:: REQUIREMENT ::
Exactly as written, copy the lines that run from the start of the data below to the line containing "byte shorter. *)", both ends included.

(Dataset excerpts)
☆ ☆ ☆ ☆ ☆
(** C7.  The code at the input on which it departs from the claim: a
    summary whose first line is as long as the scanner's buffer (4 MiB)
    and which holds a complete finding behind that line.  The input is
    not empty and one of its lines starts a finding, yet
    [ParseSummary] returns nil findings and the error for a summary
    without findings: the scanner stops at the long line and
    [splitLines] does not look at the scanner's error.  The finding
    alone is parsed, and so is the same summary with a first line one
    byte shorter. *)
Theorem ParseSummary_long_line_hides_findings :
  ParseSummary longLineSummary =
    (None, Some (ParseError "no valid blocks found in summary")) /\
  longLineSummary = longLine ++ NL ++ closedSummary /\
  N.of_nat (String.length longLine) = maxTokenSize /\
  Exists (fun l => reBlockStart l = true) (Split longLineSummary nl) /\
  ParseSummary closedSummary =
    (Some [mkBlock "Detailed information for check_X"
             ["FAIL: disk full"; "Refer to KB-1"]], None) /\
  ParseSummary (shortLine ++ NL ++ closedSummary) = ParseSummary closedSummary.
Proof.
  assert (Hfree : forall n, hasByte nl (repeatByte "a" n) = false)
    by (intros n; apply repeatByte_free; reflexivity).
  split; [|split; [|split; [|split; [|split]]]].
  - unfold longLineSummary, longLine. apply ParseSummary_oversized_line.
    + apply Hfree.
    + rewrite repeatByte_fits. apply N.ltb_irrefl.
  - reflexivity.
  - unfold longLine. rewrite repeatByte_length. apply Nnat.N2Nat.id.
  - apply (Split_behind_line _ longLine closedSummary (Hfree _)).
    assert (E : Split closedSummary nl =
                ["Detailed information for check_X"; "FAIL: disk full";
                 "Refer to KB-1"; "trailer"]) by (vm_compute; reflexivity).
    rewrite E. apply Exists_cons_hd. reflexivity.
  - vm_compute. reflexivity.
  - unfold shortLine. apply ParseSummary_leading_line.
    + apply repeatByte_no_start.
    + split; [apply Hfree|]. rewrite repeatByte_fits. reflexivity.
    + discriminate.
Qed.

(** *** Line endings *)

Lemma addCR_cons x y r :
  addCR (x :: y :: r) = (x ++ String cr "") :: addCR (y :: r).
Proof. reflexivity. Qed.

Lemma Split_toCRLF s : Split (toCRLF s) nl = addCR (Split s nl).
Proof.
  induction s as [|c s IH]; [reflexivity|].
  unfold toCRLF in *. cbn [ReplaceAll_byte Split].
  pose proof (Split_nonempty s nl) as Hne.
  destruct (Ascii.eqb_spec c nl) as [-> | Hc].
  - cbn [String.append NL Split]. rewrite Ascii.eqb_refl.
    change (cr =? nl)%char with false. cbv iota. rewrite IH.
    destruct (Split s nl) as [|l ls]; [contradiction | reflexivity].
  - cbn [Split]. apply Ascii.eqb_neq in Hc. rewrite Hc, IH.
    destruct (Split s nl) as [|l [|y r]]; [contradiction | reflexivity |].
    rewrite addCR_cons. reflexivity.
Qed.

Lemma dropCR_snoc l : dropCR (l ++ String cr "") = l.
Proof.
  induction l as [|c l IH]; [reflexivity|].
  cbn [String.append]. destruct l as [|d l].
  - reflexivity.
  - change (dropCR (String c (String d l ++ String cr "")))
      with (String c (dropCR (String d l ++ String cr ""))).
    rewrite IH. reflexivity.
Qed.

Lemma last_addCR l : last (addCR l) "" = last l "".
Proof.
  induction l as [|x [|y r] IH]; [reflexivity | reflexivity |].
  rewrite addCR_cons.
  change (last (x :: y :: r) "") with (last (y :: r) "").
  rewrite <- IH. destruct (addCR (y :: r)) eqn:E; [destruct r; discriminate E | reflexivity].
Qed.

Lemma scan_addCR l :
  Forall (fun x => hasByte cr x = false /\ fits (x ++ String cr "")) l ->
  map dropCR (takeWhile (fitsBuffer maxTokenSize) (dropFinalEmpty (addCR l))) =
  map dropCR (takeWhile (fitsBuffer maxTokenSize) (dropFinalEmpty l)).
Proof.
  induction 1 as [|x l [Hcr Hfit] Hl IH]; [reflexivity|].
  assert (Hx : fitsBuffer maxTokenSize x = true).
  { eapply fitsBuffer_shorter; [|exact Hfit]. rewrite slength_app. lia. }
  destruct l as [|y r].
  - reflexivity.
  - rewrite addCR_cons.
    assert (Hd : forall a b c, dropFinalEmpty (a :: b :: c) =
                               a :: dropFinalEmpty (b :: c)) by reflexivity.
    destruct (addCR (y :: r)) as [|y' r'] eqn:E; [destruct r; discriminate E|].
    rewrite !Hd. cbn [takeWhile]. unfold fits in Hfit. rewrite Hfit, Hx.
    cbn [map]. rewrite IH, dropCR_snoc, (dropCR_id x Hcr). reflexivity.
Qed.

Lemma toCRLF_empty s : (toCRLF s =? "")%string = (s =? "")%string.
Proof.
  destruct s as [|c s]; [reflexivity|]. unfold toCRLF. cbn [ReplaceAll_byte].
  destruct (c =? nl)%char; reflexivity.
Qed.

Lemma splitLines_toCRLF s :
  Forall (fun x => hasByte cr x = false /\ fits (x ++ String cr "")) (Split s nl) ->
  splitLines (toCRLF s) = splitLines s.
Proof.
  intros Hall. unfold splitLines, ScanLines.
  rewrite Split_toCRLF, (scan_addCR _ Hall).
  destruct (string_dec s "") as [-> | Hne]; [reflexivity|].
  assert (Hne' : toCRLF s <> "").
  { intros E. apply Hne. apply String.eqb_eq. rewrite <- toCRLF_empty.
    apply String.eqb_eq. exact E. }
  rewrite (HasSuffix_last s Hne), (HasSuffix_last _ Hne'), Split_toCRLF, last_addCR.
  assert (H1 : (0 <? Z.of_nat (String.length s)) = true)
    by (destruct s; [contradiction | reflexivity]).
  assert (H2 : (0 <? Z.of_nat (String.length (toCRLF s))) = true)
    by (destruct (toCRLF s); [contradiction | reflexivity]).
  rewrite H1, H2. reflexivity.
Qed.

(** X26.  Line endings of carriage return and line feed are read like
    plain line feeds: for a text without carriage returns whose lines
    fit the scanner's buffer with one byte to spare, [ParseSummary]
    gives the same findings, or the same error, when every line feed
    of the text is turned into carriage return, line feed. *)
Theorem ParseSummary_crlf s :
  hasByte cr s = false ->
  Forall (fun x => fits (x ++ String cr "")) (Split s nl) ->
  ParseSummary (toCRLF s) = ParseSummary s.
Proof.
  intros Hcr Hfit. unfold ParseSummary.
  rewrite toCRLF_empty, splitLines_toCRLF; [reflexivity|].
  pose proof (Split_keeps_free cr nl s Hcr) as Hfree.
  induction Hfit as [|x l Hx Hl IH]; [constructor|].
  inversion Hfree; subst. constructor; [split; assumption | apply IH; assumption].
Qed.

Lemma ParseSummary_crlf_witness :
  ParseSummary (toCRLF closedSummary) = ParseSummary closedSummary.
Proof.
  apply ParseSummary_crlf.
  - vm_compute. reflexivity.
  - apply Forall_forall. intros x Hx.
    apply (proj1 (forallb_forall
                    (fun x => fitsBuffer maxTokenSize (x ++ String cr ""))
                    (Split closedSummary nl))); [vm_compute; reflexivity | exact Hx].
Defined.

(** *** [RowsFromBlocks] *)

Lemma html_cons c s :
  html_EscapeString (String c s) = escapeByte c ++ html_EscapeString s.
Proof. reflexivity. Qed.

Ltac escape_cases d :=
  unfold escapeByte;
  destruct (Ascii.eqb_spec d "&") as [-> | ?]; [reflexivity|];
  destruct (Ascii.eqb_spec d "'") as [-> | ?]; [reflexivity|];
  destruct (Ascii.eqb_spec d "<") as [-> | ?]; [reflexivity|];
  destruct (Ascii.eqb_spec d ">") as [-> | ?]; [reflexivity|];
  destruct (Ascii.eqb_spec d "034") as [-> | ?]; [reflexivity|].

Lemma escapeByte_markup c d : In c markupBytes -> hasByte c (escapeByte d) = false.
Proof.
  intros Hc.
  destruct Hc as [<- | [<- | [<- | [<- | []]]]]; escape_cases d;
    cbn [hasByte]; rewrite orb_false_r; apply Ascii.eqb_neq; assumption.
Qed.

Lemma escapeByte_nl d : hasByte nl (escapeByte d) = (d =? nl)%char.
Proof.
  escape_cases d. cbn [hasByte]. apply orb_false_r.
Qed.

Lemma hasByte_html c s :
  In c markupBytes -> hasByte c (html_EscapeString s) = false.
Proof.
  intros Hc. induction s as [|d s IH]; [reflexivity|].
  rewrite html_cons, hasByte_app, IH, escapeByte_markup by exact Hc.
  reflexivity.
Qed.

Lemma hasByte_html_nl s : hasByte nl (html_EscapeString s) = hasByte nl s.
Proof.
  induction s as [|d s IH]; [reflexivity|].
  rewrite html_cons, hasByte_app, IH, escapeByte_nl. reflexivity.
Qed.

Lemma ReplaceAll_byte_app old new a b :
  ReplaceAll_byte (a ++ b) old new =
  ReplaceAll_byte a old new ++ ReplaceAll_byte b old new.
Proof.
  induction a as [|c a IH]; [reflexivity|].
  cbn [String.append ReplaceAll_byte]. rewrite IH.
  destruct (c =? old)%char; [rewrite sapp_assoc|]; reflexivity.
Qed.

Lemma ReplaceAll_byte_free old new a :
  hasByte old a = false -> ReplaceAll_byte a old new = a.
Proof.
  induction a as [|c a IH]; intros H; [reflexivity|].
  apply hasByte_cons in H. destruct H as [Hc Ha].
  cbn [ReplaceAll_byte]. apply Ascii.eqb_neq in Hc. rewrite Hc, (IH Ha).
  reflexivity.
Qed.

Lemma hasByte_ReplaceAll c old new s :
  hasByte c new = false ->
  (c = old \/ hasByte c s = false) ->
  hasByte c (ReplaceAll_byte s old new) = false.
Proof.
  intros Hnew. induction s as [|d s IH]; intros H; [reflexivity|].
  cbn [ReplaceAll_byte]. destruct (Ascii.eqb_spec d old) as [-> | Hd].
  - rewrite hasByte_app, Hnew. apply IH.
    destruct H as [H | H]; [left; exact H | right].
    apply hasByte_cons in H. apply H.
  - cbn [hasByte]. destruct H as [-> | H].
    + apply Ascii.eqb_neq in Hd. rewrite Hd. apply IH. left. reflexivity.
    + apply hasByte_cons in H. destruct H as [H1 H2].
      apply Ascii.eqb_neq in H1. rewrite H1. apply IH. right. exact H2.
Qed.

Lemma Join_cons_app a b r sep :
  Join ((a ++ b) :: r) sep = a ++ Join (b :: r) sep.
Proof.
  destruct r as [|y r]; [reflexivity|].
  rewrite !Join_cons. apply sapp_assoc.
Qed.

(** The detail of a row, line by line. *)
Lemma detail_by_lines d :
  ReplaceAll_byte (html_EscapeString d) nl "<br>" =
  Join (map html_EscapeString (Split d nl)) "<br>".
Proof.
  induction d as [|c d IH]; [reflexivity|].
  rewrite html_cons, ReplaceAll_byte_app, IH. cbn [Split].
  pose proof (Split_nonempty d nl) as Hne.
  destruct (Ascii.eqb_spec c nl) as [-> | Hc].
  - destruct (Split d nl) as [|l ls]; [contradiction | reflexivity].
  - rewrite ReplaceAll_byte_free
      by (rewrite escapeByte_nl; apply Ascii.eqb_neq; exact Hc).
    destruct (Split d nl) as [|l ls]; [contradiction|].
    cbn [map]. rewrite html_cons, Join_cons_app. reflexivity.
Qed.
☆ ☆ ☆ ☆ ☆
:: RESULT OF THE EXERCISE ::
(** C7.  The code at the input on which it departs from the claim: a
    summary whose first line is as long as the scanner's buffer (4 MiB)
    and which holds a complete finding behind that line.  The input is
    not empty and one of its lines starts a finding, yet
    [ParseSummary] returns nil findings and the error for a summary
    without findings: the scanner stops at the long line and
    [splitLines] does not look at the scanner's error.  The finding
    alone is parsed, and so is the same summary with a first line one
    byte shorter. *)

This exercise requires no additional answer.